1.Cell: Discover the new metabolic immuno checkpoint IL4I1! In a new study, researchers from the German Cancer Research Center (DKFZ) and the Berlin Institute of Health (BIH) found that the metabolic enzyme IL4I1 (Interleukin-4-Induced-1) promotes the spread of tumor cells and inhibits the immune system.
the enzyme that activates dioxin receptors is produced in large numbers by tumor cells.
the future, inhibiting IL4I1 could open up new opportunities for cancer treatment.
results were published online August 19, 2020 in the journal Cell under the title "IL4I1 Is a Metabolic Immune Checkpoint that Activates the AHR and Promotes Tumor Progress."
author of the paper is Christiane Opitz of the German Cancer Research Centre.
first authors of the paper were Ahmed Sadik, Luis F. Somarribas Patterson, Selcen ?ztürk and Soumya R. Mohapatra of the German Cancer Research Centre.
from Cell, 2020, doi:10.1016/j.cell.2020.07.038.
can activate the body's own defenses against cancer and is revolutionized in cancer treatment.
, despite some breakthrough success, only a few patients can benefit from current drugs.
the new study, the authors looked at the molecular mechanisms by which tumors escape the destruction of the immune system.
their findings may provide important information for the development of new immunotherapy concepts.
2.Cell: Single dose of ChAd vaccine protects upper and lower respiratory tracts from SARS-CoV-2 infection doi:10.1016/j.cell.2020.08.0 26 In a new study, researchers from the University of Washington's St. Louis School of Medicine developed a vaccine for the SARS-CoV-2 virus, known as ChAd, that can be effectively prevented in mice sensitive to the new coronavirus through a nose injection.
results were published online August 19, 2020 in the journal Cell, under the title "Single-single-dose intranasal ChAd vaccine protects upper and lower respiratory trace ST SARS-CoV-2".
, unlike other COVID-19 vaccines under development, the vaccine is delivered through the nose, which is often the site of the initial infection.
the new study, the authors found that this nasal delivery pathway produces a strong immune response throughout the body, but is particularly effective in the nose and respiratory tract, preventing SARS-CoV-2 infections from take root in the body.
3.Cell: Revealed that cytokine storms prevent patients with neocyto pneumonia from producing a lasting immune response doi:10.1016/j.cell.2020.08.025 The release of large numbers of cytokines can lead to some of the most severe symptoms of COVID-19.

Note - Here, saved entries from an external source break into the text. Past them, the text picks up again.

(** A Python int that fits [torch.long], the element type [torch.tensor]
    infers for a list of ints. *)
Definition fits_int64 (z : Z) : bool :=
  (int64_min <=? z)%Z && (z <=? int64_max)%Z.

(** [torch.tensor] on a list of rows.  The shape is read off the first
    row.  When that row is empty the tensor has no element and nothing is
    stored; otherwise each row is stored in turn, and a row of another
    length (ragged rows) or an element that cannot be stored is refused. *)
Definition torch_tensor_of {A} (storable : A -> bool) (rows : list (list A))
  : res (Tensor A) :=
  match rows with
  | [] => Ok {| shape := [0]; elems := [] |}
  | r :: _ =>
      if length r =? 0 then Ok {| shape := [length rows; 0]; elems := [] |}
      else if forallb (fun r' => (length r' =? length r) && forallb storable r')
                rows
      then Ok {| shape := [length rows; length r]; elems := concat rows |}
      else Raise ValueError
  end.

(** [torch.tensor] on rows of floats or bools, and on rows of ints under
    [dtype=torch.bool]: every element can be stored. *)
Definition torch_tensor {A} (rows : list (list A)) : res (Tensor A) :=
  torch_tensor_of (fun _ => true) rows.

(** [torch.tensor] on rows of ints: an int outside the range of
    [torch.long] is refused. *)
Definition torch_tensor_long (rows : list (list Z)) : res (Tensor Z) :=
  torch_tensor_of fits_int64 rows.

(** The rows of a 2-D tensor. *)
Definition tensor_rows {A} (t : Tensor A) : list (list A) :=
  match shape t with
  | [R; L] => reshape (replicate R L) (elems t)
  | _ => []
  end.

(** [torch.where(cond, x, y)] on tensors of one shape; broadcasting of
    unequal shapes is not modelled. *)
Definition torch_where {A} (cond : Tensor bool) (x y : Tensor A) : res (Tensor A) :=
  if decide (shape cond = shape x ∧ shape y = shape x) then
    Ok {| shape := shape x;
          elems := zip_with (fun (c : bool) xy => if c then xy.1 else xy.2)
                     (elems cond) (zip (elems x) (elems y)) |}
  else Raise RuntimeError.

Definition zeros_like {A} (t : Tensor A) : Tensor pyfloat :=
  {| shape := shape t; elems := replicate (length (elems t)) (FNum 0) |}.

(** The elements of [xs] at the positions where [ms] is true. *)
Definition select {A} (ms : list bool) (xs : list A) : list A :=
  snd <$> filter (fun p => p.1 = true) (zip ms xs).

(** [t[mask]]: the selected elements, in row-major order. *)
Definition masked_select {A} (t : Tensor A) (mask : Tensor bool) : list A :=
  select (elems mask) (elems t).

Definition fsum (l : list pyfloat) : pyfloat := foldr fadd (FNum 0) l.

(** [.mean()]; the mean of no element is NaN. *)
Definition torch_mean (l : list pyfloat) : pyfloat :=
  fdiv (fsum l) (FNum (inject_Z (py_len l))).

(** [t[mask] /= d] *)
Definition masked_div (t : Tensor pyfloat) (mask : Tensor bool) (d : pyfloat)
  : Tensor pyfloat :=
  {| shape := shape t;
     elems := zip_with (fun (m : bool) x => if m then fdiv x d else x)
                (elems mask) (elems t) |}.

(** Lines 125-129.  The rows are padded in place, each channel once. *)
Definition pad {A} (seq_len : Z) (values : list (list A)) (pad_value : A)
  : list (list A) :=
  (fun value => value ++ py_repeat pad_value (seq_len - py_len value)) <$> values.

Record PackedTensors : Type := {
  pt_tokens : Tensor Z;
  pt_group_ids : Tensor Z;
  pt_parent_ids : Tensor Z;
  pt_input_pos : Tensor Z;
  pt_assistant_mask : Tensor bool;
  pt_logprobs : Tensor pyfloat;
  pt_advantages : Tensor pyfloat;
  pt_weights : Tensor pyfloat;
  pt_deferred : Tensor bool;
}.

(** Lines 131-138 *)
Definition normalized_weights (seq_len : Z) (acc : Acc)
  : res (Tensor bool * Tensor pyfloat) :=
  assistant_mask_tensor <-
    torch_tensor (map (map truthy) (pad seq_len (acc_assistant_mask acc) 0%Z));;
  weights_tensor <- torch_tensor (pad seq_len (acc_weights acc) (FNum 0));;
  weights_tensor <- torch_where assistant_mask_tensor weights_tensor
                      (zeros_like weights_tensor);;
  Ok (assistant_mask_tensor,
      masked_div weights_tensor assistant_mask_tensor
        (torch_mean (masked_select weights_tensor assistant_mask_tensor))).
Lemma np_array_OK (sas : bool) (sites l : list site) :
  np_array sas sites = OK l <->
  l = map np_site sites /\ (sas = false -> forallb site_fits sites = true).
Proof.
  unfold np_array. destruct sas.
  - split.
    + intros H. inversion H. split; [reflexivity | discriminate].
    + intros [-> _]. reflexivity.
  - destruct (forallb site_fits sites); split.
    + intros H. inversion H. auto.
    + intros [-> _]. reflexivity.
    + discriminate.
    + intros [_ H]. specialize (H eq_refl). discriminate.
Qed.


Lemma array_finish_OK (substitutions : list string) (alphabet0 : list ascii)
    (sas : bool) (r : registry) (bm' : BinaryMap) :
  array_finish substitutions alphabet0 sas r = OK bm' <->
  exists bm sites,
    finish substitutions alphabet0 sas r = OK bm
    /\ np_array sas (binary_sites bm) = OK sites
    /\ bm' = with_binary_sites bm sites.
Proof.
  unfold array_finish. split.
  - intros H. apply bind_OK in H as (sites & Hs & H).
    apply bind_OK in H as (bm & Hb & H). inversion H.
    exists bm, sites. rewrite (finish_binary_sites _ _ _ _ _ Hb). auto.
  - intros (bm & sites & Hb & Hs & ->).
    rewrite (finish_binary_sites _ _ _ _ _ Hb) in Hs.
    rewrite Hs. cbn [bind]. rewrite Hb. reflexivity.
Qed.


(** The object with the array has the maps and the matrix of the object
    with the list. *)
Lemma with_binary_sites_built (substitutions : list string)
    (alphabet0 : list ascii) (sas : bool) (bm : BinaryMap) (sites : list site) :
  alphabet (with_binary_sites bm sites) = alphabet bm
  /\ sites_as_str (with_binary_sites bm sites) = sites_as_str bm
  /\ _i_to_sub (with_binary_sites bm sites) = _i_to_sub bm
  /\ _sub_to_i (with_binary_sites bm sites) = _sub_to_i bm
  /\ _wt_indices (with_binary_sites bm sites) = _wt_indices bm
  /\ _wt_index_set (with_binary_sites bm sites) = _wt_index_set bm
  /\ binarylength (with_binary_sites bm sites) = binarylength bm
  /\ binary_variants (with_binary_sites bm sites) = binary_variants bm
  /\ binary_sites (with_binary_sites bm sites) = sites.
Proof. repeat split. Qed.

When a large number of immune cells release cytokines, this increases inflammation and forms a feedback loop that activates more immune cells, a phenomenon sometimes referred to as cytokine storms.
In a new study, researchers from research institutions such as the Bregan Women's Hospital and the Lagan Institute in the United States point out that some cytokines may also prevent infected people from developing long-term immunity at high levels because infected people are rarely observed to produce the type of B cells needed to produce a lasting immune response.

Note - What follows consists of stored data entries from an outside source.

(** X3.  The column-major reshape [__matmul__] applies to its factors:
    a factor with [n * m] rows and [r] columns, [n * m > 0], reshaped to
    [(n, m, -1)] with [order="F"], has shape [(n, m, r)], and its entry
    [(a, b, c)] is the entry [(a + n * b, c)] of the factor: the row
    index is split with its FIRST part varying fastest. *)
Theorem reshape_fortran_splits_rows (factor : torch.Tensor) (n m r : nat) :
  torch.shape factor = [n * m; r] → 0 < n * m →
  ∃ t,
    PyTorchBackend.reshape factor [Z.of_nat n; Z.of_nat m; (-1)%Z] "F" = Ok t
    ∧ torch.shape t = [n; m; r]
    ∧ ∀ a b c, a < n → b < m → c < r →
        torch.get t [a; b; c] = torch.get factor [a + n * b; c].
Proof.
  intros Hshape Hpos.
  unfold PyTorchBackend.reshape. cbn [String.eqb Ascii.eqb Bool.eqb].
  unfold PyTorchBackend.reshape_fortran, torch.ndim. rewrite Hshape.
  cbn [length Nat.ltb Nat.leb].
  set (x := torch.tabulate [r; n * m]
              (fun idx => torch.get factor [nth 1 idx 0; nth 0 idx 0])).
  assert (Hx : torch.permute factor (PyTorchBackend.reversed_range 2) = Ok x).
  { unfold torch.permute, torch.ndim. rewrite Hshape. reflexivity. }
  rewrite Hx. cbn [mbind result_bind].
  unfold torch.reshape. cbn [rev app torch.shape x torch.tabulate torch.numel fold_right].
  rewrite Nat.mul_1_r.
  rewrite (infer_leading_size (r * (n * m)) m n)
    by (try lia; replace (m * n) with (n * m) by lia; apply Nat.Div0.mod_mul).
  cbn [mbind result_bind].
  replace (r * (n * m) / (m * n)) with r
    by (replace (m * n) with (n * m) by lia; symmetry; apply Nat.div_mul; lia).
  set (y := torch.mkTensor [r; m; n] (torch.data x)).
  unfold torch.permute, torch.ndim.
  cbn [torch.shape y length PyTorchBackend.reversed_range range seq rev app
       torch.is_permutation Nat.eqb andb forallb existsb orb map nth torch.position].
  eexists. split; [reflexivity|]. split; [reflexivity|].
  intros a b c Ha Hb Hc.
  rewrite get_tabulate by (repeat constructor; assumption).
  cbn [nth].
  assert (Hy : torch.get y [c; b; a] = torch.get x [c; b * n + a]).
  { unfold torch.get. cbn [torch.shape y x torch.tabulate torch.data torch.ravel
                           torch.numel fold_right].
    f_equal. nia. }
  rewrite Hy. unfold x.
  rewrite get_tabulate by (repeat constructor; [assumption | nia]).
  cbn [nth]. f_equal. f_equal. lia.
Qed.

Lemma reshape_fortran_splits_rows_witness :
  ∃ t, PyTorchBackend.reshape (torch.mkTensor [4; 2] [1; 2; 3; 4; 5; 6; 7; 8]%Z)
         [2; 2; -1]%Z "F" = Ok t
       ∧ torch.get t [1; 0; 1] = 4%Z.
Proof.
  destruct (reshape_fortran_splits_rows
              (torch.mkTensor [4; 2] [1; 2; 3; 4; 5; 6; 7; 8]%Z) 2 2 2 eq_refl
              ltac:(cbn; lia)) as (t & Hrun & _ & Hget).
  exists t. split; [exact Hrun|].
  rewrite (Hget 1 0 1) by lia. reflexivity.
Defined.

(** ** [shape], [to_regular_tucker] and [full2tuck] *)

Lemma shape_loop_of_regular_factors (x : Tucker.t) (modes : list nat) (curr : nat)
  (fs : list (option torch.Tensor)) :
  Tucker.regular_factors_loop x modes curr = Ok fs →
  Tucker.shape_loop x modes curr = for_each Tucker.slot_shape0 fs.
Proof.
  revert curr fs. induction modes as [|mode modes IH]; intros curr fs H.
  - injection H as <-. reflexivity.
  - cbn [Tucker.regular_factors_loop Tucker.shape_loop] in *.
    destruct (py_in (Z.of_nat mode) (Tucker.symmetric_modes x)).
    + apply bind_ok in H as (fs' & Hfs' & [= <-]).
      cbn [for_each]. rewrite (IH _ _ Hfs'). reflexivity.
    + apply bind_ok in H as (f & Hf & H).
      apply bind_ok in H as (fs' & Hfs' & [= <-]).
      rewrite Hf. cbn [for_each mbind result_bind Tucker.slot_shape0].
      rewrite (IH _ _ Hfs'). reflexivity.
Qed.

(** X4.  Whenever [to_regular_tucker] returns, the plain tensor has the
    core of the structured one and one factor slot per mode, and the
    [shape] property of the structured tensor is the list of the first
    dimensions of those slots, computed in mode order (with the same
    exception, if reading a first dimension fails). *)
Theorem shape_is_shape_of_regular_form (x : Tucker.t) (r : RegularTucker.t) :
  Tucker.to_regular_tucker x = Ok r →
  RegularTucker.core r = Tucker.core x
  ∧ length (RegularTucker.factors r) = Tucker.ndim x
  ∧ Tucker.shape x = for_each Tucker.slot_shape0 (RegularTucker.factors r).
Proof.
  unfold Tucker.to_regular_tucker. intros H.
  apply bind_ok in H as (fs & Hfs & [= <-]). cbn [RegularTucker.core RegularTucker.factors].
  split; [reflexivity|]. split.
  - assert (Hlen : ∀ modes curr fs',
              Tucker.regular_factors_loop x modes curr = Ok fs' →
              length fs' = length modes).
    { clear. induction modes as [|mode modes IH]; intros curr fs' H.
      - injection H as <-. reflexivity.
      - cbn [Tucker.regular_factors_loop] in H.
        destruct (py_in _ _).
        + apply bind_ok in H as (fs & Hfs & [= <-]). cbn. f_equal. eapply IH, Hfs.
        + apply bind_ok in H as (f & _ & H).
          apply bind_ok in H as (fs & Hfs & [= <-]). cbn. f_equal. eapply IH, Hfs. }
    rewrite (Hlen _ _ _ Hfs). unfold range. apply length_seq.
  - apply shape_loop_of_regular_factors, Hfs.
Qed.

Lemma shape_is_shape_of_regular_form_witness :
  ∃ r, Tucker.to_regular_tucker stored = Ok r
       ∧ Tucker.shape stored = for_each Tucker.slot_shape0 (RegularTucker.factors r).
Proof.
  eexists. split; [reflexivity|].
  apply (shape_is_shape_of_regular_form stored _ eq_refl).
Defined.

Lemma regular_factors_without_symmetric_modes (x : Tucker.t)
  (pre l : list torch.Tensor) :
  Tucker.symmetric_modes x = [] → Tucker.common_factors x = pre ++ l →
  Tucker.regular_factors_loop x (seq (length pre) (length l)) (length pre)
  = Ok (map Some l).
Proof.
  intros Hmodes. revert pre. induction l as [|f l IH]; intros pre Hcommon.
  - reflexivity.
  - cbn [length seq Tucker.regular_factors_loop]. rewrite Hmodes. cbn [py_in existsb].
    rewrite common_factor_lookup, Hcommon.
    rewrite lookup_app_r, Nat.sub_diag by lia. cbn [lookup list_lookup mbind result_bind].
    replace (length pre + 1) with (length (pre ++ [f])) by (rewrite length_app; cbn; lia).
    replace (S (length pre)) with (length (pre ++ [f])) by (rewrite length_app; cbn; lia).
    rewrite (IH (pre ++ [f])) by (rewrite <- app_assoc; exact Hcommon).
    reflexivity.
Qed.

(** X5.  Round trip through [full2tuck]: when the external
    decomposition returns a core with one factor per axis,
    [to_regular_tucker] of the structured tensor built from it gives
    back exactly that core and those factors, and [shape] lists the
    first dimensions of the factors; the missing shared factor is never
    looked at. *)
Theorem full2tuck_to_regular_round_trip :
  ∀ (Eps : Type)
    (regular_full2tuck : torch.Tensor -> Eps -> result (torch.Tensor * list torch.Tensor))
    (T : torch.Tensor) (eps : Eps) (core : torch.Tensor) (factors : list torch.Tensor),
    regular_full2tuck T eps = Ok (core, factors) →
    length factors = length (torch.shape core) →
    ∃ A,
      Tucker.full2tuck regular_full2tuck T eps = Ok A
      ∧ Tucker.to_regular_tucker A = Ok (RegularTucker.mk core (map Some factors))
      ∧ Tucker.shape A = for_each (fun f => torch.shape_at f 0) factors.
Proof.
  intros Eps dec T eps core factors Hdec Hlen.
  unfold Tucker.full2tuck. rewrite Hdec. cbn [mbind result_bind fst snd].
  eexists. split; [reflexivity|].
  set (A := Tucker.mk core factors [] None).
  assert (Hloop : Tucker.regular_factors_loop A (range (Tucker.ndim A)) 0
                  = Ok (map Some factors)).
  { unfold range, Tucker.ndim. cbn [Tucker.core A]. rewrite <- Hlen.
    apply (regular_factors_without_symmetric_modes A [] factors); reflexivity. }
  split.
  - unfold Tucker.to_regular_tucker. rewrite Hloop. reflexivity.
  - unfold Tucker.shape. rewrite (shape_loop_of_regular_factors _ _ _ _ Hloop).
    clear. induction factors as [|f fs IH]; [reflexivity|].
    cbn [map for_each Tucker.slot_shape0]. rewrite IH. reflexivity.
Qed.

Lemma full2tuck_to_regular_round_trip_witness :
  ∃ A, Tucker.full2tuck identity_decomposition dense_2x2 tt = Ok A
       ∧ Tucker.to_regular_tucker A
         = Ok (RegularTucker.mk dense_2x2 [Some (eye 2); Some (eye 2)])
       ∧ Tucker.shape A = Ok [2; 2].
Proof.
  destruct (full2tuck_to_regular_round_trip unit identity_decomposition dense_2x2 tt
              dense_2x2 [eye 2; eye 2] eq_refl eq_refl) as (A & HA & Hreg & Hsh).
  exists A. split; [exact HA|]. split; [exact Hreg|]. rewrite Hsh. reflexivity.
Defined.

(** ** Multiplication by a number: [__rmul__], [__neg__], [__sub__] *)

Lemma get_scale (c : Z) (t : torch.Tensor) (idx : list nat) :
  torch.get (torch.scale c t) idx = (c * torch.get t idx)%Z.
Proof.
  unfold torch.get, torch.scale. cbn [torch.shape torch.data].
  rewrite <- (map_nth (Z.mul c)), Z.mul_0_r. reflexivity.
Qed.

Lemma scale_tabulate (c : Z) (sh : list nat) (f : list nat -> Z) :
  torch.scale c (torch.tabulate sh f) = torch.tabulate sh (fun idx => (c * f idx)%Z).
Proof.
  unfold torch.scale, torch.tabulate. cbn [torch.shape torch.data].
  rewrite map_map. reflexivity.
Qed.

Lemma scale_scale (a b : Z) (t : torch.Tensor) :
  torch.scale a (torch.scale b t) = torch.scale (a * b) t.
Proof.
  unfold torch.scale. cbn [torch.shape torch.data]. rewrite map_map.
  f_equal. apply map_ext. intros z. lia.
Qed.

Lemma scale_1 (t : torch.Tensor) : torch.scale 1 t = t.
Proof.
  destruct t as [sh d]. unfold torch.scale. cbn [torch.shape torch.data]. f_equal.
  rewrite <- (map_id d) at 2. apply map_ext. intros z. lia.
Qed.

Lemma sum_mul (c : Z) (l : list Z) :
  fold_right Z.add 0%Z (map (Z.mul c) l) = (c * fold_right Z.add 0%Z l)%Z.
Proof. induction l as [|z l IH]; cbn; [lia|]. rewrite IH. lia. Qed.

Lemma sum_over_ext (summed asg : torch.env) (b1 b2 : torch.env -> Z) :
  (∀ e, b1 e = b2 e) → torch.sum_over summed asg b1 = torch.sum_over summed asg b2.
Proof.
  intros Hb. revert asg. induction summed as [|[c n] summed IH]; intros asg.
  - apply Hb.
  - cbn [torch.sum_over]. f_equal. apply map_ext. intros i. apply IH.
Qed.

Lemma sum_over_scale (c : Z) (summed asg : torch.env) (body : torch.env -> Z) :
  torch.sum_over summed asg (fun e => (c * body e)%Z)
  = (c * torch.sum_over summed asg body)%Z.
Proof.
  revert asg. induction summed as [|[c0 n] summed IH]; intros asg.
  - reflexivity.
  - cbn [torch.sum_over]. rewrite <- sum_mul, map_map. f_equal.
    apply map_ext. intros i. apply IH.
Qed.

(** [einsum] is homogeneous in its first operand. *)
Lemma einsum_scale (equation : string) (c : Z) (t : torch.Tensor)
  (ops : list torch.Tensor) :
  torch.einsum equation (torch.scale c t :: ops)
  = (r ← torch.einsum equation (t :: ops); Ok (torch.scale c r)).
Proof.
  unfold torch.einsum. destruct (torch.split_arrow equation) as [[lhs rhs]|]; [|reflexivity].
  destruct (map list_ascii_of_string (torch.split_on "," lhs)) as [|ls terms]; [reflexivity|].
  cbn [torch.bind_terms torch.scale torch.shape].
  destruct (torch.bind_term ls (torch.shape t) []) as [e|]; [|reflexivity].
  cbn [mbind result_bind].
  destruct (torch.bind_terms terms ops e) as [sizes|]; [|reflexivity].
  cbn [mbind result_bind].
  destruct (_ && _); [|reflexivity].
  cbn [mbind result_bind]. rewrite scale_tabulate. f_equal.
  unfold torch.tabulate. f_equal. apply map_ext. intros idx.
  rewrite <- sum_over_scale. apply sum_over_ext. intros asg.
  cbn [zip_with fold_right]. unfold torch.operand_at at 1.
  change (torch.shape (torch.mkTensor (torch.shape t) (map (Z.mul c) (torch.data t))))
    with (torch.shape t).
  change (torch.mkTensor (torch.shape t) (map (Z.mul c) (torch.data t)))
    with (torch.scale c t).
  rewrite get_scale. unfold torch.operand_at at 2.
  change (torch.shape (torch.scale c t)) with (torch.shape t). lia.
Qed.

results were published online August 19, 2020 in the journal Cell under the title "Ross of Bcl-6-expressing T follicular helper cells and germinal centers in COVID-19".
images from CC0 Public Domain.
"We've seen a lot of studies that have shown that immunity to COVID-19 is unsustainable because antibodies decline over time," said Professor Shiv Pillai of the Lagan Institute, co-author of the paper.
study provides a mechanism to explain this lower-quality immune response.
"4.Cell: The new probe's ability to detect the destruction of defective mitochondrials in cells promises to reveal the pathogenesis of multiple neurodegenerative diseases doi:10.1016/j.cell.2020.04.025 In a recent study published in the international journal Cell, from Japan Scientists at the Institute of Science and Chemistry and others have developed a generic probe that could help accurately detect the procedural damage of defective mitochondrials in cells, which researchers say are energy factories in cells that may not be destroyed in dopamine-producing neuron cells in mouse models with Parkinson's disease.
mitochondrials are key organocytes that provide chemical energy for the normal functioning of the body's cells, but when the cells are under pressure, the mitochondrials become functionally abnormal and produce a large number of reactive oxygen freelance fundamentals, thus damaging the cells, so the cells will be removed and destroyed by dissoluting the damaged mitochondrials to the lysosome, which can act as a waste disposal system in the cells, helping to break down or break down unwanted components.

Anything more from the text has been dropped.